Deliciamos-nos com carícias a noite inteira. Nágila conseguiu fazer com que eu relaxasse e me pediu que eu fizesse tudo o que sentisse vontade. Mas mesmo vendo que ela estava gostando, ás vezes eu me sentia uma idiota, com medo de não estar fazendo certo. 

Afinal, Nágila curtia vários apetrechos sexuais, como algemas e loções que transmitiam sensações diferentes. Quando dormimos, estávamos exaustas, mas eu me sentia leve e em paz. Talvez por que não sentiria ardência ao usar o banheiro na manhã seguinte. 

Sem dúvidas, namorar uma mulher era bem mais curioso, prazeroso e relaxante. Pois uma sabia o que a outra sentia, então os segredos se desfaziam. Uma mulher não.

. . .


Abri os olhos antes dos primeiros raios de sol alcançarem o céu, aquela sensação gostosa pós-sexo percorrendo meu corpo, nada aquela dorzinha incômoda no pé da barriga. Ao meu lado, o corpo esguio da Aline se aquecia junto aos meus, seus cabelos negros, tão cheirosos, fazia cosquinha na minha orelha direita. Ela era linda dormindo. 

Então, a consciência me atingiu em cheio: Deus, eu sou lésbica! Isso não parece certo, sou cristã. Ok, não sou uma católica devotada, mas lembro-me de ter feito catequese quando criança. Além disso, eu amo o Mateus. Não amo? Então, acredito que isso faz de mim apenas uma simpatizante. É isso. A Aline é minha melhor amiga, é natural me sentir atraída por ela. Não é? O que tivemos ontem foi tão bom... acho que eu faria de novo. Faria, sim. Então talvez eu seja bissexual!! Nossa, esse termo não é nada bonito... soa tão mal. 

- Soraia? Você ta legal? – Aline me encarava com o rosto amassado contra o travesseiro, seus olhos de amêndoas doces brilhavam de ansiedade. 

- To! Claro! – respondi de prontidão, tentando soar o mais verídica possível. 

Um sorrisinho malicioso despontou na ponta de seus lábios. 

- Então porque está fazendo careta? – disse ela, me enlaçando com mais força. - Você sempre faz caretas quando pensa demais. 

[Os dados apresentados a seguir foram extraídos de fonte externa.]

(** C3, amended: SlotDuration takes the read lock first and releases it
    last, on every path.  With an empty roster nothing happens in
    between; with a first client that implements SlotDurationProvider the
    call to that client is made in between, while the lock is held. *)
Theorem SlotDuration_lock_scope (s : Service) (ctx : Context) (e : Env) :
  (exists mid, events (SlotDuration s ctx e) = EvRLock :: mid ++ [EvRUnlock])
  /\ (activeClients s = [] ->
      events (SlotDuration s ctx e) = [EvRLock; EvRUnlock])
  /\ (forall c rest,
        activeClients s = c :: rest ->
        implements c SlotDurationProvider = true ->
        events (SlotDuration s ctx e) =
          EvRLock :: events (call c OpSlotDuration ctx tt e) ++ [EvRUnlock]
        /\ policy.no_call_while_locked 0 (events (SlotDuration s ctx e)) = false).
Proof.
  rewrite SlotDuration_run. split; [| split].
  - destruct (activeClients s) as [|c rest].
    + exists []. reflexivity.
    + destruct (implements c SlotDurationProvider).
      * eexists. reflexivity.
      * exists []. reflexivity.
  - intros ->. reflexivity.
  - intros c rest -> ->. split; [reflexivity |].
    unfold events at 1. cbn [snd]. rewrite call_events. reflexivity.
Qed.

(** C5, amended: with an empty roster SlotDuration returns a zero duration
    with the error "no active Ethereum 2 clients" and calls no client.
    With a non-empty roster it does not answer by itself: it panics or
    returns what the first client returned, which may be that same pair.
    So a run returns that pair without a call to any client exactly when
    the roster is empty. *)
Theorem SlotDuration_no_active_clients (s : Service) (ctx : Context) (e : Env) :
  (activeClients s = [] ->
     SlotDuration s ctx e =
     (Returned (0%Z, Some (errors.New "no active Ethereum 2 clients")),
      e, [EvRLock; EvRUnlock]))
  /\ (forall c rest,
        activeClients s = c :: rest ->
        value (SlotDuration s ctx e) =
        if implements c SlotDurationProvider
        then Returned (value (call c OpSlotDuration ctx tt e))
        else Panicked)
  /\ ((value (SlotDuration s ctx e) =
         Returned (0%Z, Some (errors.New "no active Ethereum 2 clients"))
       /\ forall name address op,
            ~ In (EvInvoke name address op) (events (SlotDuration s ctx e)))
      <-> activeClients s = []).
Proof.
  rewrite SlotDuration_run. split; [| split].
  - intros ->. reflexivity.
  - intros c rest ->.
    destruct (implements c SlotDurationProvider); reflexivity.
  - split.
    + intros [Hval Hquiet].
      destruct (activeClients s) as [|c rest]; [reflexivity | exfalso].
      destruct (implements c SlotDurationProvider).
      * apply (Hquiet (Name c) (Address c) OpSlotDuration).
        unfold events at 1. cbn [snd]. rewrite call_events.
        right. left. reflexivity.
      * discriminate Hval.
    + intros ->. split; [reflexivity |].
      intros name address op [Hin | [Hin | []]]; discriminate Hin.
Qed.

End MultiFacts.

(* ================================================================== *)
(** ** Corroboration *)

Section CorroborationFacts.
Import router.
Variable V : Type.
Variable V_eq_dec : forall x y : V, {x = y} + {x <> y}.

Lemma agreeing_disjoint (u v : V) (returned : list V) :
  u <> v -> agreeing V_eq_dec u returned + agreeing V_eq_dec v returned <= List.length returned.
Proof.
  intros Hneq. unfold agreeing.
  induction returned as [|x xs IH]; simpl; [lia |].
  destruct (V_eq_dec x u) as [Hu | Hu]; destruct (V_eq_dec x v) as [Hv | Hv];
    try lia.
  exfalso. apply Hneq. congruence.
Qed.

Lemma strict_majority_unique (u v : V) (returned : list V) :
  strict_majority V_eq_dec returned u = true ->
  strict_majority V_eq_dec returned v = true ->
  u = v.
Proof.
  unfold strict_majority. intros Hu Hv.
  apply Nat.ltb_lt in Hu. apply Nat.ltb_lt in Hv.
  destruct (V_eq_dec u v) as [Heq | Hneq]; [exact Heq | exfalso].
  pose proof (agreeing_disjoint returned Hneq). lia.
Qed.

Lemma strict_majority_occurs (v : V) (returned : list V) :
  strict_majority V_eq_dec returned v = true -> In v returned.
Proof.
  unfold strict_majority, agreeing. intros Hv.
  apply Nat.ltb_lt in Hv.
  apply (count_occ_In V_eq_dec). lia.
Qed.

Lemma corroborate_accepts (returned : list V) (v : V) :
  corroborate V_eq_dec returned = Accepted v <-> strict_majority V_eq_dec returned v = true.
Proof.
  unfold corroborate. split.
  - destruct (find (strict_majority V_eq_dec returned) returned) as [x|] eqn:Hfind;
      [| discriminate].
    intros Hacc. injection Hacc as ->.
    apply find_some in Hfind. exact (proj2 Hfind).
  - intros Hv.
    destruct (find (strict_majority V_eq_dec returned) returned) as [x|] eqn:Hfind.
    + apply find_some in Hfind. destruct Hfind as [_ Hx].
      f_equal. exact (strict_majority_unique _ _ _ Hx Hv).
    + pose proof (find_none _ _ Hfind v (strict_majority_occurs _ _ Hv)) as Hno.
      rewrite Hv in Hno. discriminate Hno.
Qed.

(** C8: for an odd number of endpoints, when more than half of them
    returned the same value the result is that value; when no value was
    returned by more than half of them the result is the consistency
    failure; and a value is only ever accepted when more than half of the
    endpoints returned it. *)
Theorem corroborate_majority (returned : list V) :
  Nat.odd (List.length returned) = true ->
  (forall v, strict_majority V_eq_dec returned v = true ->
             corroborate V_eq_dec returned = Accepted v)
  /\ ((forall v, strict_majority V_eq_dec returned v = false) ->
      corroborate V_eq_dec returned = ConsistencyFailure V)
  /\ (forall v, corroborate V_eq_dec returned = Accepted v ->
                strict_majority V_eq_dec returned v = true).
Proof.
  intros _. split; [| split].
  - intros v Hv. apply corroborate_accepts. exact Hv.
  - intros Hnone.
    destruct (corroborate V_eq_dec returned) as [x|] eqn:Hres; [| reflexivity].
    apply corroborate_accepts in Hres. rewrite Hnone in Hres. discriminate Hres.
  - intros v Hv. apply corroborate_accepts. exact Hv.
Qed.

End CorroborationFacts.

(* ================================================================== *)
(** ** Concrete runs *)

Section Runs.
Import eth2client testclients run demo.

(** The roster [A; B], A failing and B healthy: SlotDuration asks A and
    returns A's error; B is not asked. *)
Example failing_then_healthy_run :
  multi.SlotDuration failing_then_healthy tt env0 =
  (multi.Returned (0%Z, Some (errors.New "connection refused")),
   served env0,
   [EvRLock; EvInvoke "A" "http://a:5052" OpSlotDuration; EvRUnlock]).
Proof. reflexivity. Qed.

(** On the same roster the static-value policy of the specification goes
    on to B and returns its twelve seconds. *)
Example failing_then_healthy_policy :
  policy.static_value (multi.activeClients failing_then_healthy) tt env0 =
  ((12000000000%Z, None),
   served (served env0),
   [EvInvoke "A" "http://a:5052" OpSlotDuration;
    EvInvoke "B" "http://b:5052" OpSlotDuration]).
Proof. reflexivity. Qed.

(** C1, counterexample: on the roster [A; B] with A failing and B healthy
    the code does not return what the failover policy returns. *)
Lemma SlotDuration_does_not_fail_over :
  ~ policy.follows_static_value failing_then_healthy tt env0.
Proof.
  unfold policy.follows_static_value.
  rewrite failing_then_healthy_run, failing_then_healthy_policy.
  cbn [fst]. intros Heq. discriminate Heq.
Qed.

Lemma SlotDuration_first_client_only_witness :
  multi.SlotDuration failing_then_healthy tt env0 =
  (multi.Returned (value (call nodeA OpSlotDuration tt tt env0)),
   final (call nodeA OpSlotDuration tt tt env0),
   EvRLock :: events (call nodeA OpSlotDuration tt tt env0) ++ [EvRUnlock]).
Proof.
  apply (@SlotDuration_first_client_only externals failing_then_healthy tt env0
           nodeA [nodeB]); reflexivity.
Defined.

(** C2: a roster whose first client implements no provider interface.
    The unchecked type assertion panics; no error is returned, although
    the second client of the roster implements SlotDurationProvider. *)
Theorem SlotDuration_unsupported_first_client_panics :
  multi.SlotDuration bare_then_healthy tt env0 =
  (multi.Panicked, env0, [EvRLock; EvRUnlock]).
Proof. reflexivity. Qed.

(** C3, counterexample: on the roster [B] the call to B is made while the
    read lock is held. *)
Lemma SlotDuration_calls_while_locked :
  ~ policy.no_call_while_locked 0
      (events (multi.SlotDuration healthy_only tt env0)) = true.
Proof. vm_compute. discriminate. Qed.

Lemma SlotDuration_lock_scope_witness :
  events (multi.SlotDuration healthy_only tt env0) =
    EvRLock :: events (call nodeB OpSlotDuration tt tt env0) ++ [EvRUnlock]
  /\ policy.no_call_while_locked 0
       (events (multi.SlotDuration healthy_only tt env0)) = false.
Proof.
  apply (proj2 (proj2 (@SlotDuration_lock_scope externals healthy_only tt env0))
           nodeB []); reflexivity.
Defined.

Lemma SlotDuration_no_active_clients_witness :
  multi.SlotDuration nobody tt env0 =
  (multi.Returned (0%Z, Some (errors.New "no active Ethereum 2 clients")),
   env0, [EvRLock; EvRUnlock]).
Proof.
  apply (proj1 (@SlotDuration_no_active_clients externals nobody tt env0)).
  reflexivity.
Defined.
Lemma Put_outcome_witness :
  NoDup (eid <$> items (list_ cache_ab))
  ∧ ∃ c' fs' e rest,
      @Put StoredFrame 10 "c" (B "k") (cache_ab, fs_ab) = Some ((c', fs'), None)
      ∧ items (list_ c') = e :: rest
      ∧ Value e = mkMeta "c" 1 "/tmp/stash/c"
      ∧ rest `sublist_of` items (list_ cache_ab).
Proof.
  assert (Hnd : NoDup (eid <$> items (list_ cache_ab))).
  { apply (bool_decide_unpack _). vm_compute. exact I. }
  split; [exact Hnd|].
  destruct (@Put StoredFrame 10 "c" (B "k") (cache_ab, fs_ab))
    as [[[c' fs'] [err|]]|] eqn:Hput.
  - vm_compute in Hput. discriminate Hput.
  - pose proof (@Put_outcome StoredFrame 10 "c" (B "k") cache_ab c' fs_ab fs'
                  None Hnd Hput) as (e & rest & Hl & _ & Hv & Hsub).
    exists c', fs', e, rest. split; [reflexivity|]. split; [exact Hl|].
    split; [exact Hv|exact Hsub].
  - vm_compute in Hput. discriminate Hput.
Defined.

(** X10. When the reader handed to [PutReader] fails, or the file cannot
    be created, the call returns the error wrapped in a [FileError] and the
    cache is untouched.  After a failed read the bytes read so far are left
    in the file of the key, replacing whatever blob was stored there; after
    a failed create the file system is untouched too. *)
Theorem PutReader_write_errors `{Codec} (fuel : nat) (key : string) (r : Reader)
    (c : Cache) (fs : FS) :
  let path := Join (dir c) (escape key) in
  (path ∈ denied fs →
     PutReader fuel key r (c, fs)
     = Some ((c, fs), Some (FileError (dir c) (escape key) (PathError EACCES))))
  ∧ (path ∉ denied fs → ∀ e, r_err r = Some e →
     ∃ fs', PutReader fuel key r (c, fs)
            = Some ((c, fs'), Some (FileError (dir c) (escape key) e))
          ∧ files fs' = <[path := encode (useDeflate c) (r_data r)]> (files fs)).
Proof.
  intros path. unfold PutReader, writeFile, os_Create, io_Copy. fold path. split.
  - intros Hd. by rewrite decide_True.
  - intros Hd e He. rewrite decide_False by done. rewrite He.
    eexists. split; [reflexivity|]. simpl. unfold encode.
    rewrite insert_insert_eq. by destruct (useDeflate c).
Qed.

Lemma PutReader_write_errors_witness :
  (Join (dir cache_ab) (escape "a") ∉ denied fs_ab)
  ∧ ∃ fs', @PutReader StoredFrame 10 "a" (mkReader (B "xy") (Some ErrRead)) (cache_ab, fs_ab)
           = Some ((cache_ab, fs'), Some (FileError "/tmp/stash" "a" ErrRead))
         ∧ files fs' !! "/tmp/stash/a"%string = Some (B "xy").
Proof.
  assert (Hd : Join (dir cache_ab) (escape "a") ∉ denied fs_ab).
  { vm_compute. intros Hin. discriminate Hin. }
  split; [exact Hd|].
  destruct (@PutReader_write_errors StoredFrame 10 "a"
              (mkReader (B "xy") (Some ErrRead)) cache_ab fs_ab) as [_ Hread].
  destruct (Hread Hd ErrRead eq_refl) as (fs' & Hput & Hfiles).
  exists fs'. split; [exact Hput|]. rewrite Hfiles. apply lookup_insert_eq.
Defined.

(** X11. In every state where [key] is mapped to an element of the list,
    [addMeta] keeps the number of entries while it still adds one to
    [capUsed] and the whole new size to [sizeUsed]. *)
Theorem addMeta_on_cached_key (key path : string) (n : Z) (c : Cache) (item : Element) :
  NoDup (eid <$> items (list_ c)) →
  m c !! key = Some item → item ∈ items (list_ c) →
  length (items (list_ (addMeta key path n c))) = length (items (list_ c))
  ∧ capUsed (addMeta key path n c) = add64 (capUsed c) 1
  ∧ sizeUsed (addMeta key path n c) = add64 (sizeUsed c) n.
Proof.
  intros Hnd Hm Hin. unfold addMeta. rewrite Hm. simpl.
  split; [by apply length_filter_one|done].
Qed.

Lemma addMeta_on_cached_key_witness :
  NoDup (eid <$> items (list_ cache_ab))
  ∧ m cache_ab !! "a"%string = Some elem_a
  ∧ elem_a ∈ items (list_ cache_ab)
  ∧ length (items (list_ (addMeta "a" "/tmp/stash/a" 3 cache_ab))) = 2%nat
  ∧ capUsed (addMeta "a" "/tmp/stash/a" 3 cache_ab) = 3
  ∧ sizeUsed (addMeta "a" "/tmp/stash/a" 3 cache_ab) = 13.
Proof.
  assert (Hnd : NoDup (eid <$> items (list_ cache_ab))).
  { apply (bool_decide_unpack _). vm_compute. exact I. }
  assert (Hm : m cache_ab !! "a"%string = Some elem_a) by reflexivity.
  assert (Hin : elem_a ∈ items (list_ cache_ab)).
  { simpl. apply elem_of_cons. right. apply elem_of_cons. by left. }
  split; [exact Hnd|]. split; [exact Hm|]. split; [exact Hin|].
  destruct (addMeta_on_cached_key "a" "/tmp/stash/a" 3 cache_ab elem_a Hnd Hm Hin)
    as (Hlen & Hcap & Hsize).
  split; [exact Hlen|]. split; [exact Hcap|exact Hsize].
Defined.

(** ** [PutFile] *)






Example PutFile_missing_source :
  @PutFile StoredFrame 10 "f" "/tmp/upload" (cache_new, emptyFS)
  = Some ((cache_new, emptyFS),
          Some (FileError "/tmp/upload" "upload" (PathError ENOENT)))
  ∧ @PutFile StoredFrame 10 "f" "/tmp/upload/" (cache_new, emptyFS)
    = Some ((cache_new, emptyFS),
            Some (FileError "/tmp/upload/" "upload" (PathError ENOENT)))
  ∧ @PutFile StoredFrame 10 "f" "" (cache_new, emptyFS)
    = Some ((cache_new, emptyFS), Some (FileError "" "." (PathError ENOENT))).
Proof. repeat split; reflexivity. Qed.
(** * eit-cache: a cache-aside layer over a TTL store

    A shallow embedding of the Go package [eitcache]: the in-process TTL
    backend ([adapter.go]), the cache-aside executor ([manager.go]), the
    monitor ([monitor.go]) and the pagination codec ([pagination.go]),
    followed by the properties the specification states about them.

    Conventions of the embedding.
    - A Go [string] and a Go [[]byte] are both [string] (a sequence of
      bytes); a nil slice returned by a lookup is [None].
    - A Go [error] is its message; the nil error is [None].
    - [time.Time] is the number of nanoseconds since the zero instant of
      Go's [time.Time{}], so that [IsZero] is a comparison with 0; a
      [time.Duration] is a number of nanoseconds.  Every call of
      [time.Now()] is an input of the function that makes it.
    - [int64] arithmetic wraps ([wrap64]); an [int] has 64 bits.
    - [encoding/json], [crypto/sha256] and the caller's producer are not part
      of the package: they are parameters ([JSON], [sha256_Sum256], a state
      transformer).
    - A Go map is a [gmap]; where the code ranges over a map, the order of
      the iteration is an argument, constrained to enumerate the keys. *)

From Stdlib Require Import ZArith Lia Ascii.
From stdpp Require Import gmap strings list sorting pretty.

Local Open Scope Z_scope.

(** ** Go base types *)

Definition bytes := string.
Definition error := string.

Definition Time := Z.
Definition Duration := Z.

Se fosse uma gatinha, estaria ronronando de prazer. 

- Estou pensando qual o melhor rótulo para o meu caso recém-descoberto. – sincera, desviei os olhos envergonhada, minha boca querendo sorrir, mas eu não permitia. 

Sem resistir, Aline soltou uma risada gostosa, talvez um pouco estridente. 

- Relaxa, ruivinha. Não precisa pensar nesses paradigmas idiotas. – seguiu-se alguns segundos de silêncio para que eu me reconfortasse. - Vou fazer um café pra gente! – dito isso, ela me pegou de surpresa num selinho rápido e molhado e se levantou. 

Sem me conter, admirei a maneira como o shorts do pijama se agarrava às curvas do seu quadril. Mordisquei o lábio, passando a língua por onde sua boca havia encostado na minha. Mais uma vez, aquela sensação deliciosa percorreu o meu corpo... eu estava apaixonada.